33880719 Assingment Part A
1 Part 1: Technical Validation
1.0.1 Show first 6 rows of data set
1.0.2 Nuber of rows
[1] 7239
1.0.3 Number of variables
[1] 22
1.0.4 Mean star rating
[1] 3.61
1.0.5 Mean number of 5 star reviews
[1] 15.35
2 Part 2: Insights Report
2.1 Overall shape of Yelp ratings
2.1.1 Five number summary
0% 25% 50% 75% 100%
1.0 3.0 4.0 4.5 5.0
2.1.2 Histogram
2.1.3 Skewness and Kurtosis
skewness kurtosis
-0.530 2.549
2.1.4 Shape analysis
The distribution of business ratings has a five-number summary of 1, 3, 4, 4.5, and 5, showing that the majority of businesses fall in the 3–4.5 star range, as a result of the yelp reviews.The histogram is also shown to be unimodal, meaning it has a clear peak between 3.5-4 star bin, with the most of businesses falling within this range. The skewness of –0.530 indicates a slight negative skew, with a longer tail towards the lower rating, but overall the distribution is fairly symmetrical. Whilst, The kurtosis of 2.55 suggests a moderate peak similar to a normal distribution, the shape is not exactly bell curved in nature.
A ceiling effect is clearly visible with many businesses achieving the maximum 5 stars, and only very few businesses receiving a value of 1 star. Which as a result indicates that the distribution is not “normal-looking” in practice, rather it reflects the positive bias of most business achieving a favourable rating.
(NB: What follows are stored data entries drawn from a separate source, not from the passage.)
Lemma spray_body_inv d acc : 0 < d → spray_inv d acc → spray_inv (d + 1) (spray_body base n back d acc).
Proof.
  intros Hd Hi%spray_up_inv; [|done]. unfold spray_body.
  set (acc1 := spray_add n acc (base + d)) in *.
  destruct (_ && _) eqn:Hc; [|exact Hi].
  apply andb_true_iff in Hc as [Hc _]. apply Z.ltb_lt in Hc.
  destruct Hi as (Hok & Hlen & Hb & Hback & Hsort & Hdist & Hcomp).
  destruct (spray_add_cases acc1 (base - d)) as [->|(-> & Hp & Hni & Hl)].
  { split_and!; simpl; try done; lia. }
  split_and!; simpl; rewrite ?length_app; simpl.
  - by apply spray_out_add.
  - lia.
  - rewrite filter_snoc, (proj2 (Z.ltb_lt (base - d) base)) by lia. lia.
  - lia.
  - apply nearer_snoc; [done|]. eapply Forall_impl; [exact Hdist|simpl; lia].
  - apply Forall_app; split; [done|]. constructor; [lia|constructor].
  - intros Hl' p Hpd Hr. apply elem_of_union_r, Hcomp; [lia..|done].
Qed.

Lemma spray_loop_inv fuel : ∀ d acc, 0 < d → spray_inv d acc →
  ∃ d', spray_inv d' (spray_loop fuel base n back d acc) ∧
    (Z.of_nat (length (spOut (spray_loop fuel base n back d acc))) < n → d + Z.of_nat fuel ≤ d').
Proof.
  induction fuel as [|fuel IH]; intros d acc Hd Hi.
  { exists d. split; [done|]. simpl. lia. }
  cbn [spray_loop]. destruct (Z.leb_spec n (Z.of_nat (length (spOut acc)))); [exists d; split; [done|lia]|].
  destruct (IH (d + 1) (spray_body base n back d acc)) as (d' & ? & Hd');
    [lia|by apply spray_body_inv|].
  exists d'. split; [done|]. intros Hl. specialize (Hd' Hl). lia.
Qed.
End Spray.

Lemma normalize_port a : aPort (normalizeUDPAddr a) = aPort a.
Proof. unfold normalizeUDPAddr. by repeat case_match. Qed.

Lemma filter_ports ip b l :
  length (List.filter (fun a => aPort a <? b) (MkUDPAddr ip <$> l))
  = length (List.filter (fun p => p <? b) l).
Proof.
  induction l as [|p l IH]; [done|]. rewrite fmap_cons. simpl.
  destruct (p <? b); simpl; by rewrite IH.
Qed.

Lemma sprayPorts_spec base n back exclude :
  0 ≤ n → 0 ≤ back → 0 ≤ aPort base →
  let b := normalizeUDPAddr base in
  let out := sprayPorts base n back exclude in
  NoDup out ∧ Z.of_nat (length out) ≤ n ∧
  Forall (fun a => aIP a = aIP b ∧ p2pSprayMinPort ≤ aPort a ≤ 65535 ∧ aPort a ≠ aPort b) out ∧
  (∀ a e, a ∈ out → e ∈ exclude → same_endpoint e a = false) ∧
  Z.of_nat (length (List.filter (fun a => aPort a <? aPort b) out)) ≤ back ∧
  StronglySorted (fun a a' => Z.abs (aPort a - aPort b) ≤ Z.abs (aPort a' - aPort b)) out ∧
  (Z.of_nat (length out) < n → ∀ p, aPort b < p ≤ 65535 → p2pSprayMinPort ≤ p →
     (∀ e, e ∈ exclude → same_endpoint e (MkUDPAddr (aIP b) p) = false) →
     MkUDPAddr (aIP b) p ∈ out).
Proof.
  intros Hn0 Hb0 Hp0 b out. unfold out, sprayPorts. fold b.
  set (skip := {[aPort b]} ∪ _).
  assert (∀ p e, e ∈ exclude → same_endpoint e (MkUDPAddr (aIP b) p) = true → p ∈ skip) as Hskip.
  { intros p e He [Hip Hpt%Z.eqb_eq]%andb_true_iff. simpl in *. unfold skip.
    apply elem_of_union_r, elem_of_list_to_set, list_elem_of_fmap. exists e. split; [done|].
    apply list_elem_of_In, List.filter_In. split; [by apply list_elem_of_In|done]. }
  destruct (spray_loop_inv (aPort b) n back skip (Z.to_nat 65535) 1 (MkAcc [] skip 0))
    as (d' & ((Hn & Hf & Hs) & Hlen & Hbelow & Hback & Hsort & Hdist & Hcomp) & Hd'); [lia| |].
  { unfold spray_inv, spray_out_ok. split_and!; simpl; [apply NoDup_nil_2|apply Forall_nil_2| |done..|apply SSorted_nil
      |apply Forall_nil_2|lia].
    intros p. rewrite elem_of_nil. tauto. }
  set (acc := spray_loop _ _ _ _ _ _) in *. clearbody acc. rewrite Forall_forall in Hf. split_and!.
  - apply NoDup_fmap; [|done]. by intros x y [= ->].
  - by rewrite length_fmap.
  - apply Forall_fmap, Forall_forall. intros p Hp. destruct (Hf p Hp) as [Hr Hk]. simpl.
    split_and!; try lia; try done. intros ->. apply Hk. by apply elem_of_union_l, elem_of_singleton.
  - intros a e (p & -> & Hp)%list_elem_of_fmap He. destruct (Hf p Hp) as [_ Hk].
    destruct (same_endpoint _ _) eqn:E; [|done]. destruct Hk. by eapply Hskip.
  - rewrite Hbelow in Hback. by rewrite filter_ports.
  - clear -Hsort. induction Hsort as [|p l _ IH Hf]; [constructor|].
    rewrite fmap_cons. constructor; [done|]. by apply Forall_fmap.
  - rewrite length_fmap. intros Hl p Hp Hmin He. apply list_elem_of_fmap. exists p. split; [done|].
    specialize (Hd' Hl). assert (p ∈ spSkip acc) as [Hk|Hk]%Hs; [apply Hcomp; [done| |lia]| |done].
    + pose proof (normalize_port base : aPort b = aPort base). lia.
    + exfalso. unfold skip in Hk.
      apply elem_of_union in Hk as [->%elem_of_singleton|Hk]; [lia|].
      apply elem_of_list_to_set, list_elem_of_fmap in Hk as (e & -> & Hin).
      apply list_elem_of_In, List.filter_In in Hin as [Hin Hip].
      apply list_elem_of_In in Hin. specialize (He e Hin). unfold same_endpoint in He. simpl in He.
      rewrite Hip, Z.eqb_refl in He. done.
Qed.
2.2 Two-state market comparison: AZ vs CA
2.2.1 Prepare two State data of AZ and CA
2.2.2 Table: Percentage by star rating
stars | AZ | CA |
---|---|---|
5.0 | 10.70 | 28.82 |
4.5 | 14.20 | 19.44 |
4.0 | 21.60 | 22.57 |
3.5 | 19.75 | 14.24 |
3.0 | 14.20 | 4.51 |
2.5 | 9.47 | 3.82 |
2.0 | 5.56 | 4.51 |
1.5 | 2.88 | 1.04 |
1.0 | 1.65 | 1.04 |
2.2.3 Mean reviews by star rating
2.2.4 Two state plot: AZ vs CA star rating
2.2.5 Comparison between AZ and CA
When comparing AZ to CA we can see that CA has a greater proportion of its business achieving higher star ratings, with 28.82% of CA businesses achieving a 5 star rating compared to just 10.70% for AZ. However, the 5 star mean rating only had mean review counts per business of 15.63 for CA and 13.25 AZ, its clear that businesses with a 5 star mean rating may not be as established due to their fewer average review numbers.In comparison, the 4 star businesses for CA and AZ received mean reviews of 98.51 for CA and AZ 57.72, indicating a far greater average review count. In general CA businesses received higher mean review count than AZ, which suggest CA businesses are more established and more commonly reviewed by Yelp users, adding more weight to CA’s business scores.
2.3 Rating distribution: open vs closed restaurants
2.3.1 Number of restaurants
[1] 2377
2.3.2 Side by side percentage bar plot
2.3.3 Table: Key statistics open vs closed
2.3.4 Analysis of Open vs Closed star rating
The side-by-side chart shows how open vs closed restaurants are distributed across star ratings. Using the numerical table above, currently open restaurants have a mean rating of 3.49 which compares closely to currently closed restuarants with a mean rating of 3.50. This means there is little statistical difference in regard to mean rating between currently open or closed business.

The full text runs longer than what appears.